:: EXERCISE OBJECTIVE ::
Without altering anything, repeat each of the records.

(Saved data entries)
##############################

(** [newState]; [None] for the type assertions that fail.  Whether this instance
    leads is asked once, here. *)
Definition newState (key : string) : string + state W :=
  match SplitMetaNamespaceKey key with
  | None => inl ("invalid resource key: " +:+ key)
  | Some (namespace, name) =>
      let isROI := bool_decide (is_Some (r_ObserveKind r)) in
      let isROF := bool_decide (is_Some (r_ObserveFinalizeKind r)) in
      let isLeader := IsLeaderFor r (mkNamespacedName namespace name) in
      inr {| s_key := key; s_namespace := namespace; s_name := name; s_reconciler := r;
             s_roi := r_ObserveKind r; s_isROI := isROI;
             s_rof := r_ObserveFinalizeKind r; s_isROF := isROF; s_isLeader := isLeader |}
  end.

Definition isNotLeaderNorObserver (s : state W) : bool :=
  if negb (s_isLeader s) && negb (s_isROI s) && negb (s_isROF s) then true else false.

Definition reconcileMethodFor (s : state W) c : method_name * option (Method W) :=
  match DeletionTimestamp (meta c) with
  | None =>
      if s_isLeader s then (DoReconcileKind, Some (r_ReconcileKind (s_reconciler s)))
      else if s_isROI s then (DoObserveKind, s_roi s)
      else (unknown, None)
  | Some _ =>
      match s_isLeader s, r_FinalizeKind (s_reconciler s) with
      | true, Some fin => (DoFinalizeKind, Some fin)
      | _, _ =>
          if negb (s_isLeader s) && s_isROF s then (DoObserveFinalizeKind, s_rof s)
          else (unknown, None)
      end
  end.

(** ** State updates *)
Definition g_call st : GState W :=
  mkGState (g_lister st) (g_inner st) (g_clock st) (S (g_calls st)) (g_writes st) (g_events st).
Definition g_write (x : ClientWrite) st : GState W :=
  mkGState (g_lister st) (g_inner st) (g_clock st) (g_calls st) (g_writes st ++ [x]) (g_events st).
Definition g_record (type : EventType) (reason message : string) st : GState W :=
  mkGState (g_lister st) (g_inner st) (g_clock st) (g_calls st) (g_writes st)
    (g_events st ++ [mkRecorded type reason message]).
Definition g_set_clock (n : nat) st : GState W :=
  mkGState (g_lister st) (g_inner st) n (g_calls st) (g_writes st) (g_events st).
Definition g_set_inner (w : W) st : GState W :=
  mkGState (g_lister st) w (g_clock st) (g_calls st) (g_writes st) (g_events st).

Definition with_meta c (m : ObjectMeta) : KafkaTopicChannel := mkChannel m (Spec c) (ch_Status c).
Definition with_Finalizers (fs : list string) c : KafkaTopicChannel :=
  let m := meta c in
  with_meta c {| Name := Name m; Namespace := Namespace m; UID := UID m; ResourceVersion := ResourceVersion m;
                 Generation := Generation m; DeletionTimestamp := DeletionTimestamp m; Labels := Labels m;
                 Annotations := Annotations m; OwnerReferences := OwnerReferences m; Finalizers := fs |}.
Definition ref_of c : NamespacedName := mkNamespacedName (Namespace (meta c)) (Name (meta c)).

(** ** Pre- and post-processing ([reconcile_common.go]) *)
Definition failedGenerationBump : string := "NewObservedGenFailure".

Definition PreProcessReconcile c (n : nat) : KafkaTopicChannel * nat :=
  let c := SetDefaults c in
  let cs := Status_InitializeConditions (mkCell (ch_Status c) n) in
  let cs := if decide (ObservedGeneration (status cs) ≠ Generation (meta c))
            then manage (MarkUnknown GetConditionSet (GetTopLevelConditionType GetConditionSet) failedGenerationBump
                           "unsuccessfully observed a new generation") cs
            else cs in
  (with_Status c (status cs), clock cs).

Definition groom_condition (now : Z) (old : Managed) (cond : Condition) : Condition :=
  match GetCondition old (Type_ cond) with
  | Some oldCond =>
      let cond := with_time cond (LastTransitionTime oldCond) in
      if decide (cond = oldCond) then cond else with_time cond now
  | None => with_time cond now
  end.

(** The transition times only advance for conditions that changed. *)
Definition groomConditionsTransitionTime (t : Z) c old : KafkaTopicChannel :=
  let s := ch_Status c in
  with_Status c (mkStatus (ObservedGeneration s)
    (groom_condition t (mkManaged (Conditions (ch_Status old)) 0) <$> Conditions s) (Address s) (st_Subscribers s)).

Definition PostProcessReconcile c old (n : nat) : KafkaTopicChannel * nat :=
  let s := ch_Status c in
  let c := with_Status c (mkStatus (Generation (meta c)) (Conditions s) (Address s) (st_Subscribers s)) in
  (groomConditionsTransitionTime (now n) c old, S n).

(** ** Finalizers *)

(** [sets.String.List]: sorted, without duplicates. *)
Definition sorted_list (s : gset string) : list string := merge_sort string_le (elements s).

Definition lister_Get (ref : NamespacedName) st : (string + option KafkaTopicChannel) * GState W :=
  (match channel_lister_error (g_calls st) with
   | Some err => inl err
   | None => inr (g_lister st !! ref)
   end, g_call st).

##############################

:: SOLVED PROBLEM ::
(** [newState]; [None] for the type assertions that fail.  Whether this instance
    leads is asked once, here. *)
Definition newState (key : string) : string + state W :=
  match SplitMetaNamespaceKey key with
  | None => inl ("invalid resource key: " +:+ key)
  | Some (namespace, name) =>
      let isROI := bool_decide (is_Some (r_ObserveKind r)) in
      let isROF := bool_decide (is_Some (r_ObserveFinalizeKind r)) in
      let isLeader := IsLeaderFor r (mkNamespacedName namespace name) in
      inr {| s_key := key; s_namespace := namespace; s_name := name; s_reconciler := r;
             s_roi := r_ObserveKind r; s_isROI := isROI;
             s_rof := r_ObserveFinalizeKind r; s_isROF := isROF; s_isLeader := isLeader |}
  end.

Definition isNotLeaderNorObserver (s : state W) : bool :=
  if negb (s_isLeader s) && negb (s_isROI s) && negb (s_isROF s) then true else false.

Definition reconcileMethodFor (s : state W) c : method_name * option (Method W) :=
  match DeletionTimestamp (meta c) with
  | None =>
      if s_isLeader s then (DoReconcileKind, Some (r_ReconcileKind (s_reconciler s)))
      else if s_isROI s then (DoObserveKind, s_roi s)
      else (unknown, None)
  | Some _ =>
      match s_isLeader s, r_FinalizeKind (s_reconciler s) with
      | true, Some fin => (DoFinalizeKind, Some fin)
      | _, _ =>
          if negb (s_isLeader s) && s_isROF s then (DoObserveFinalizeKind, s_rof s)
          else (unknown, None)
      end
  end.

(** ** State updates *)
Definition g_call st : GState W :=
  mkGState (g_lister st) (g_inner st) (g_clock st) (S (g_calls st)) (g_writes st) (g_events st).
Definition g_write (x : ClientWrite) st : GState W :=
  mkGState (g_lister st) (g_inner st) (g_clock st) (g_calls st) (g_writes st ++ [x]) (g_events st).
Definition g_record (type : EventType) (reason message : string) st : GState W :=
  mkGState (g_lister st) (g_inner st) (g_clock st) (g_calls st) (g_writes st)
    (g_events st ++ [mkRecorded type reason message]).
Definition g_set_clock (n : nat) st : GState W :=
  mkGState (g_lister st) (g_inner st) n (g_calls st) (g_writes st) (g_events st).
Definition g_set_inner (w : W) st : GState W :=
  mkGState (g_lister st) w (g_clock st) (g_calls st) (g_writes st) (g_events st).

Definition with_meta c (m : ObjectMeta) : KafkaTopicChannel := mkChannel m (Spec c) (ch_Status c).
Definition with_Finalizers (fs : list string) c : KafkaTopicChannel :=
  let m := meta c in
  with_meta c {| Name := Name m; Namespace := Namespace m; UID := UID m; ResourceVersion := ResourceVersion m;
                 Generation := Generation m; DeletionTimestamp := DeletionTimestamp m; Labels := Labels m;
                 Annotations := Annotations m; OwnerReferences := OwnerReferences m; Finalizers := fs |}.
Definition ref_of c : NamespacedName := mkNamespacedName (Namespace (meta c)) (Name (meta c)).

(** ** Pre- and post-processing ([reconcile_common.go]) *)
Definition failedGenerationBump : string := "NewObservedGenFailure".

Definition PreProcessReconcile c (n : nat) : KafkaTopicChannel * nat :=
  let c := SetDefaults c in
  let cs := Status_InitializeConditions (mkCell (ch_Status c) n) in
  let cs := if decide (ObservedGeneration (status cs) ≠ Generation (meta c))
            then manage (MarkUnknown GetConditionSet (GetTopLevelConditionType GetConditionSet) failedGenerationBump
                           "unsuccessfully observed a new generation") cs
            else cs in
  (with_Status c (status cs), clock cs).

Definition groom_condition (now : Z) (old : Managed) (cond : Condition) : Condition :=
  match GetCondition old (Type_ cond) with
  | Some oldCond =>
      let cond := with_time cond (LastTransitionTime oldCond) in
      if decide (cond = oldCond) then cond else with_time cond now
  | None => with_time cond now
  end.

(** The transition times only advance for conditions that changed. *)
Definition groomConditionsTransitionTime (t : Z) c old : KafkaTopicChannel :=
  let s := ch_Status c in
  with_Status c (mkStatus (ObservedGeneration s)
    (groom_condition t (mkManaged (Conditions (ch_Status old)) 0) <$> Conditions s) (Address s) (st_Subscribers s)).

Definition PostProcessReconcile c old (n : nat) : KafkaTopicChannel * nat :=
  let s := ch_Status c in
  let c := with_Status c (mkStatus (Generation (meta c)) (Conditions s) (Address s) (st_Subscribers s)) in
  (groomConditionsTransitionTime (now n) c old, S n).

(** ** Finalizers *)

(** [sets.String.List]: sorted, without duplicates. *)
Definition sorted_list (s : gset string) : list string := merge_sort string_le (elements s).

Definition lister_Get (ref : NamespacedName) st : (string + option KafkaTopicChannel) * GState W :=
  (match channel_lister_error (g_calls st) with
   | Some err => inl err
   | None => inr (g_lister st !! ref)
   end, g_call st).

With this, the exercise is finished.